DATA TO USE section start
Lemma toScale_value n scale (negative : bool) : 0 <= n ->
  decimal_of_string (BigDecimalCodec.toScale (pretty n) scale negative) =
    Some (negative, n * 10 ^ Z.max 0 (- scale), Z.to_nat scale).
Proof.
  intros Hn. pose proof (pretty_digits n Hn) as Hd. pose proof (pretty_nonempty n Hn) as Hne.
  unfold BigDecimalCodec.toScale. destruct (Z.eqb_spec scale 0) as [->|H0].
  { rewrite (decimal_signed _ _ _ _ Hne (Hd 0 None)). cbn. by rewrite Z.mul_1_r. }
  destruct (Z.ltb_spec 0 scale) as [Hpos|Hneg].
  2:{ rewrite (decimal_signed negative (pretty n +:+ _) (n * 10 ^ (- scale)) None).
      - replace (Z.max 0 (- scale)) with (- scale) by lia. by replace (Z.to_nat scale) with 0%nat by lia.
      - destruct (pretty n); [done|]. intros E. discriminate E.
      - rewrite (digits_app _ _ _ _ Hd (digits_zeros (Z.to_nat (- scale))) 0 None). cbn.
        rewrite length_zeros, Z2Nat.id by lia. do 2 f_equal. lia. }
  replace (Z.max 0 (- scale)) with 0 by lia. rewrite Z.mul_1_r.
  set (s := pretty n) in *. clearbody s. destruct (Z.ltb_spec scale (Z.of_nat (String.length s))) as [Hlt|Hge].
  - assert (exists k, k = Z.to_nat (Z.of_nat (String.length s) - scale)) as [k Ek] by eauto. rewrite <- Ek.
    assert (k <= String.length s)%nat as Hk by lia.
    replace (Z.to_nat scale) with (String.length s - k)%nat by lia. clear Ek.
    rewrite <- (substring_split s k Hk) in Hd. apply digits_split in Hd as (v1 & v2 & H1 & H2 & ->).
    set (s1 := String.substring 0 k s) in *. set (s2 := String.substring k _ s) in *.
    assert (String.length s2 = String.length s - k)%nat as L2.
    { pose proof (substring_split s k Hk) as E. apply (f_equal String.length) in E. rewrite string_length_app in E.
      fold s1 s2 in E. unfold s1 in E. rewrite substring_0 in E by done. lia. }
    rewrite (decimal_signed negative (s1 +:+ "." +:+ s2) (v1 * 10 ^ Z.of_nat (String.length s2) + v2) (Some (String.length s2))).
    + by rewrite L2.
    + by destruct s1.
    + rewrite read_decimal_app, H1. change ("." +:+ s2) with (String "." s2). cbn. rewrite Z.add_0_l. by rewrite H2.
  - set (r := BigDecimalCodec.repeat_zero _ +:+ s).
    assert ((if negative then "-0." else "0.") +:+ r = (if negative then "-" else "") +:+ ("0." +:+ r)) as -> by (by destruct negative).
    rewrite (decimal_signed negative _ n (Some (Z.to_nat scale))); [done | done |].
    change ("0." +:+ r) with (String "0" (String "." r)).
    pose proof (digits_app _ _ _ _ (digits_zeros (Z.to_nat (scale - Z.of_nat (String.length s)))) Hd) as H.
    fold r in H. change (read_decimal r 0 (Some 0%nat) = Some (n, Some (Z.to_nat scale))). rewrite H. cbn. unfold r. rewrite string_length_app, length_zeros. do 3 f_equal. lia.
Qed.

(** The bytes of the decimal [n * 10 ^ (- scale)]: a size, the number in two's complement with the most significant byte
    first, and the scale. *)
Definition decimal_bytes (n scale : Z) (c : buffer) : Prop := exists size : nat,
  c = le_split 4 (Z.of_nat size) ++ rev (le_split size n) ++ le_split 4 scale /\
  (0 < size)%nat /\ Z.of_nat size < 2 ^ 31 /\ in_sint (8 * Z.of_nat size) n /\ in_sint 32 scale.

(** *** Reading what was written *)

(** [rd] makes [x] of the bytes [b], wherever they are. *)
Definition reads_at {A} (rd : buffer -> Z -> res A) (size : nat) (b : buffer) (x : A) : Prop :=
  length b = size /\ forall pre post, rd (pre ++ b ++ post) (blen pre) = Ok x.

Lemma read_uint n v pre post : readUIntLE n (pre ++ le_split n v ++ post) (blen pre) = Ok (uwrap (8 * Z.of_nat n) v).
Proof.
  unfold readUIntLE. assert (in_bounds (pre ++ le_split n v ++ post) (blen pre) (Z.of_nat n) = true) as ->.
  { apply in_bounds_true. rewrite !length_app, length_le_split. lia. }
  unfold sub. rewrite Nat2Z.id, drop_app_length, take_app_length' by (by rewrite length_le_split). by rewrite le_combine_split_wrap.
Qed.

Lemma reads_uint n v : reads_at (readUIntLE n) n (le_split n v) (uwrap (8 * Z.of_nat n) v).
Proof. split; [apply length_le_split|]. intros. apply read_uint. Qed.

Lemma reads_sint n v : (0 < n)%nat -> reads_at (readSIntLE n) n (le_split n v) (swrap (8 * Z.of_nat n) v).
Proof.
  intros Hn. split; [apply length_le_split|]. intros. unfold readSIntLE. rewrite read_uint. cbn. f_equal. apply swrap_uwrap. lia.
Qed.

Lemma reads_int v : in_sint 32 v -> reads_at decodeInt 4 (le_split 4 v) v.
Proof. intros Hv. pose proof (reads_sint 4 v ltac:(lia)) as Hr. by rewrite swrap_id in Hr. Qed.

Lemma reads_short v : in_sint 16 v -> reads_at decodeShort 2 (le_split 2 v) v.
Proof. intros Hv. pose proof (reads_sint 2 v ltac:(lia)) as Hr. by rewrite swrap_id in Hr. Qed.

Lemma reads_byte v : reads_at decodeByte 1 (le_split 1 v) (v mod 256).
Proof. exact (reads_uint 1 v). Qed.

(** The first and the second of two fields. *)
Lemma reads_first {A} (rd : buffer -> Z -> res A) n b x rest : reads_at rd n b x ->
  forall pre post, rd (pre ++ (b ++ rest) ++ post) (blen pre) = Ok x.
Proof. intros [_ Hr] pre post. rewrite <- app_assoc. apply Hr. Qed.

Lemma reads_second {A} (rd : buffer -> Z -> res A) n b x first k : reads_at rd n b x -> length first = k ->
  forall pre rest post, rd (pre ++ (first ++ b ++ rest) ++ post) (blen pre + Z.of_nat k) = Ok x.
Proof.
  intros [_ Hr] Hk pre rest post. specialize (Hr (pre ++ first) (rest ++ post)). rewrite length_app, Hk, Nat2Z.inj_add in Hr.
  rewrite <- Hr. f_equal. by rewrite <- !app_assoc.
Qed.

Lemma le_split_app n m z : le_split (n + m) z = le_split n z ++ le_split m (z / 2 ^ (8 * Z.of_nat n)).
Proof.
  revert z. induction n as [|n IH]; intros z; [cbn; by rewrite Z.div_1_r|].
  change (le_split (S n + m) z) with (byte.of_Z z :: le_split (n + m) (Z.shiftr z 8)). rewrite IH.
  change (le_split (S n) z) with (byte.of_Z z :: le_split n (Z.shiftr z 8)). cbn [app]. do 3 f_equal.
  rewrite Z.shiftr_div_pow2, Z.div_div, <- Z.pow_add_r by (try apply Z.pow_pos_nonneg; lia). f_equal. f_equal. lia.
Qed.

Lemma sign_bit b : (0 <? js_and (byte.unsigned b) 0x80) = (128 <=? byte.unsigned b).
Proof. by destruct b. Qed.

Lemma invert_unsigned b : byte.unsigned (BigDecimalCodec.invert b) = 255 - byte.unsigned b.
Proof. by destruct b. Qed.

Lemma le_combine_add b l : le_combine (b :: l) = byte.unsigned b + 256 * le_combine l.
Proof.
  rewrite le_combine_cons. assert (Z.land (byte.unsigned b) (Z.shiftl (le_combine l) 8) = 0) as E.
  { apply Z.bits_inj'. intros i Hi. rewrite Z.land_spec, Z.bits_0. destruct (Z.ltb_spec i 8) as [Hlt|Hge].
    - rewrite Z.shiftl_spec_low by done. apply andb_false_r.
    - pose proof (byte.unsigned_range b). rewrite (Z.bits_above_log2 (byte.unsigned b)); [done | lia |].
      destruct (Z.eq_dec (byte.unsigned b) 0) as [->|]; [cbn; lia|]. apply Z.log2_lt_pow2; [lia|].
      apply Z.lt_le_trans with (2 ^ 8); [cbn; lia | apply Z.pow_le_mono_r; lia]. }
  rewrite <- Z.lxor_lor by done. rewrite <- Z.add_nocarry_lxor by done. rewrite Z.shiftl_mul_pow2 by lia. cbn. lia.
Qed.
(* ===== verification/RequestCore.v ===== *)
(** * Requests, responses and events

    What the request codecs of [src/src/codec/] have in common. A codec builds a request with the operations of
    [ClientMessage] ([Request] here: the retryable flag and the frames added so far), writes its fixed-size parameters into
    the initial frame at the offsets it computes, and appends the others; it decodes a response or an event from the
    initial frame and the frames that follow.

    The protocol says where the parameters are: the fixed-size ones one after the other behind the header of the initial
    frame, the others in order after it. [RequestFormat], [ResponseFormat] and [EventFormat] describe a message that way,
    and [encode_request], [decode_request] and [decode_reply] are the reference encoder and decoders of a format. A
    codec of the client is correct if it agrees with its format; the theorems about formats then hold for it. *)

From S2P Require Export Prelude CustomCodecs.

(** ** Building a request *)

Record Request := mkRequest { rq_retryable : option bool; rq_frames : frames }.

Module Request.
Definition createForEncode : Request := mkRequest None [].
Definition setRetryable (m : Request) (retryable : bool) : Request := mkRequest (Some retryable) (rq_frames m).
Definition addFrame (m : Request) (f : Frame) : Request := mkRequest (rq_retryable m) (addFrame (rq_frames m) f).

(** An access to the content of [startFrame]. *)
Definition write_start (m : Request) (wr : buffer -> res buffer) : res Request :=
  match rq_frames m with
  | [] => Err TypeError
  | f :: fs => c ← wr (content f); Ok (mkRequest (rq_retryable m) (mkFrame c (flags f) :: fs))
  end.
Definition setMessageType (m : Request) (messageType : Z) : res Request :=
  write_start m (fun c => writeInt32LE c messageType MESSAGE_TYPE_OFFSET).
Definition setPartitionId (m : Request) (partitionId : Z) : res Request :=
  write_start m (fun c => writeInt32LE c partitionId PARTITION_ID_OFFSET).

(** [SomeCodec.encode(clientMessage, value)]. *)
Definition append {A} (enc : Enc A) (m : Request) (value : A) : res Request :=
  fs ← enc (rq_frames m) value; Ok (mkRequest (rq_retryable m) fs).
End Request.

(** [Frame.createInitialFrame(size)]. *)
Definition initial_frame `{Uninit} (size : Z) : Frame := createInitialFrame size UNFRAGMENTED_MESSAGE.

(** [FixSizedTypesCodec.encodeSomething(initialFrame.content, offset, value)]. *)
Definition encode_at {A} (wr : buffer -> Z -> A -> res buffer) (f : Frame) (offset : Z) (value : A) : res Frame :=
  c ← wr (content f) offset value; Ok (mkFrame c (flags f)).

(** [FixSizedTypesCodec.decodeSomething(initialFrame.content, offset)]. *)
Definition decode_at {A} (rd : buffer -> Z -> res A) (f : Frame) (offset : Z) : Dec A := lift (rd (content f) offset).

(** [clientMessage.getMessageType()], before the first frame was taken. *)
Definition getMessageType : Dec Z := f ← peekNextFrame; lift (readInt32LE (content f) MESSAGE_TYPE_OFFSET).

(** [if (messageType === type && handler !== null) { ...; return; }] of an event handler. *)
Definition on_event {H T} (messageType type : Z) (handler : option H) (body : H -> Dec T) (next : Dec (option T))
    : Dec (option T) :=
  match handler with
  | Some h => if messageType =? type then r ← body h; mret (Some r) else next
  | None => next
  end.

(** ** Formats *)

(** A fixed-size parameter: what the encoder is given, what the bytes mean to the reader. *)
Record FixedType := mkFixedType {
  ft_arg : Type;
  ft_val : Type;
  ft_view : ft_arg -> ft_val;
  ft_valid : ft_arg -> Prop;
  ft_size : nat;
  ft_write : buffer -> Z -> ft_arg -> res buffer;
  ft_read : buffer -> Z -> res ft_val;
  ft_law b off a : ft_valid a -> in_bounds b off (Z.of_nat ft_size) = true ->
    exists b', ft_write b off a = Ok b' /\ length b' = length b /\ field ft_read ft_size b' off (ft_view a) /\
      forall C (rd' : buffer -> Z -> res C) size' off' c,
        off' + Z.of_nat size' <= off \/ off + Z.of_nat ft_size <= off' ->
        field rd' size' b off' c -> field rd' size' b' off' c
}.

(** A parameter of a request with frames of its own. *)
Record ParamType := mkParamType {
  pt_val : Type;
  pt_valid : pt_val -> Prop;
  pt_enc : Enc pt_val;
  pt_dec : Dec pt_val;
  pt_law a : pt_valid a -> exists fs, (forall m, pt_enc m a = Ok (m ++ fs)) /\ decodes pt_dec fs a
}.

(** A parameter of a reply: [rp_frames] says which frames mean a value. *)
Record ReplyType := mkReplyType {
  rp_val : Type;
  rp_frames : rp_val -> frames -> Prop;
  rp_dec : Dec rp_val;
  rp_law v fs : rp_frames v fs -> decodes rp_dec fs v
}.

Definition fixed {A} {size : nat} {valid : A -> Prop} {wr rd} (F : FixedCodec size valid wr rd) : FixedType :=
  mkFixedType A A id valid size wr rd (fun b off a Ha Hb => write_field size valid wr rd b off a F Ha Hb).

Lemma param_law {A} {nn valid} {enc : Enc A} {dec : Dec A} (C : MsgCodec nn valid enc dec) a :
  valid a -> exists fs, (forall m, enc m a = Ok (m ++ fs)) /\ decodes dec fs a.
Proof. intros Ha. destruct (C a Ha) as [fs [E D _ _]]. by exists fs. Qed.

Definition param {A} {nn : bool} {valid : A -> Prop} {enc : Enc A} {dec : Dec A} (C : MsgCodec nn valid enc dec) : ParamType :=
  mkParamType A valid enc dec (param_law C).

Lemma reply_law {A} {nn valid} {enc : Enc A} {dec : Dec A} (C : MsgCodec nn valid enc dec) a fs :
  valid a /\ enc [] a = Ok fs -> decodes dec fs a.
Proof. intros [Ha E]. destruct (C a Ha) as [fs' [E' D _ _]]. rewrite E' in E. by injection E as <-. Qed.

(** A reply whose parameter is encoded as the client encodes it. *)
Definition reply {A} {nn : bool} {valid : A -> Prop} {enc : Enc A} {dec : Dec A} (C : MsgCodec nn valid enc dec) : ReplyType :=
  mkReplyType A (fun a fs => valid a /\ enc [] a = Ok fs) dec (reply_law C).

Fixpoint fargs (l : list FixedType) : Type := match l with [] => unit | t :: l => ft_arg t * fargs l end.
Fixpoint fvals (l : list FixedType) : Type := match l with [] => unit | t :: l => ft_val t * fvals l end.
Fixpoint fview (l : list FixedType) : fargs l -> fvals l :=
  match l with [] => fun _ => tt | t :: l => fun v => (ft_view t v.1, fview l v.2) end.
Fixpoint fvalid (l : list FixedType) : fargs l -> Prop :=
  match l with [] => fun _ => True | t :: l => fun v => ft_valid t v.1 /\ fvalid l v.2 end.
Fixpoint fsize (l : list FixedType) : Z := match l with [] => 0 | t :: l => Z.of_nat (ft_size t) + fsize l end.

Fixpoint pargs (l : list ParamType) : Type := match l with [] => unit | t :: l => pt_val t * pargs l end.
Fixpoint pvalid (l : list ParamType) : pargs l -> Prop :=
  match l with [] => fun _ => True | t :: l => fun v => pt_valid t v.1 /\ pvalid l v.2 end.
Fixpoint rvals (l : list ReplyType) : Type := match l with [] => unit | t :: l => rp_val t * rvals l end.

(** *** The reference encoder and decoders *)

(** The fields one after the other from [off] on. *)
Fixpoint write_fields {B} (l : list FixedType) (off : Z) (f : Frame) : fargs l -> (Frame -> res B) -> res B :=
  match l with
  | [] => fun _ k => k f
  | t :: l => fun v k =>
      f ← encode_at (ft_write t) f off v.1; write_fields l (off + Z.of_nat (ft_size t)) f v.2 k
  end.
Fixpoint read_fields {B} (l : list FixedType) (off : Z) (f : Frame) : (fvals l -> Dec B) -> Dec B :=
  match l with
  | [] => fun k => k tt
  | t :: l => fun k =>
      x ← decode_at (ft_read t) f off; read_fields l (off + Z.of_nat (ft_size t)) f (fun v => k (x, v))
  end.
Fixpoint append_params (l : list ParamType) (m : Request) : pargs l -> res Request :=
  match l with
  | [] => fun _ => Ok m
  | t :: l => fun v => m ← Request.append (pt_enc t) m v.1; append_params l m v.2
  end.
Fixpoint read_params {B} (l : list ParamType) : (pargs l -> Dec B) -> Dec B :=
  match l with
  | [] => fun k => k tt
  | t :: l => fun k => x ← pt_dec t; read_params l (fun v => k (x, v))
  end.
Fixpoint read_replies {B} (l : list ReplyType) : (rvals l -> Dec B) -> Dec B :=
  match l with
  | [] => fun k => k tt
  | t :: l => fun k => x ← rp_dec t; read_replies l (fun v => k (x, v))
  end.

(** Where the fields start: behind the partition id of a request or an event, behind the number of backups of a
    response. *)
Definition FIELDS_OFFSET : Z := PARTITION_ID_OFFSET + INT_SIZE_IN_BYTES.
Definition RESPONSE_FIELDS_OFFSET : Z := RESPONSE_BACKUP_ACKS_OFFSET + BYTE_SIZE_IN_BYTES.

Definition encode_request `{Uninit} (type : Z) (retryable : bool) (fields : list FixedType) (params : list ParamType)
    (f : fargs fields) (p : pargs params) : res Request :=
  write_fields fields FIELDS_OFFSET (initial_frame (FIELDS_OFFSET + fsize fields)) f (fun initialFrame =>
    m ← Request.setMessageType
          (Request.addFrame (Request.setRetryable Request.createForEncode retryable) initialFrame) type;
    m ← Request.setPartitionId m (-1);
    append_params params m p).

Definition decode_request (fields : list FixedType) (params : list ParamType) : Dec (fvals fields * pargs params) :=
  initialFrame ← nextFrame;
  read_fields fields FIELDS_OFFSET initialFrame (fun f => read_params params (fun p => mret (f, p))).

Definition decode_reply {A} (off : Z) (fields : list FixedType) (params : list ReplyType)
    (build : fvals fields -> rvals params -> A) : Dec A :=
  initialFrame ← nextFrame;
  read_fields fields off initialFrame (fun f => read_replies params (fun p => mret (build f p))).

(** ** A format and the codec of the client that implements it *)

Record RequestFormat := mkRequestFormat {
  rf_type : Z;
  rf_retryable : bool;
  rf_fields : list FixedType;
  rf_params : list ParamType;
  rf_encode : fargs rf_fields -> pargs rf_params -> res Request
}.

Record ReplyFormat := mkReplyFormat {
  pf_fields : list FixedType;
  pf_params : list ReplyType;
  pf_value : Type;
  pf_build : fvals pf_fields -> rvals pf_params -> pf_value;
  pf_decode : Dec pf_value
}.

(** An event has a message type, and its handler returns nothing for the types it does not know. *)
Record EventFormat := mkEventFormat {
  ef_type : Z;
  ef_fields : list FixedType;
  ef_params : list ReplyType;
  ef_value : Type;
  ef_build : fvals ef_fields -> rvals ef_params -> ef_value;
  ef_handle : Dec (option ef_value)
}.

Definition request_conforms `{Uninit} (c : RequestFormat) : Prop :=
  in_sint 32 (rf_type c) /\
  forall f p, rf_encode c f p = encode_request (rf_type c) (rf_retryable c) (rf_fields c) (rf_params c) f p.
DATA TO USE section end
WORK TASK: How many of the lines in the listing above hold the word "rvals"? Report only that figure.

PROBLEM SOLUTION: 5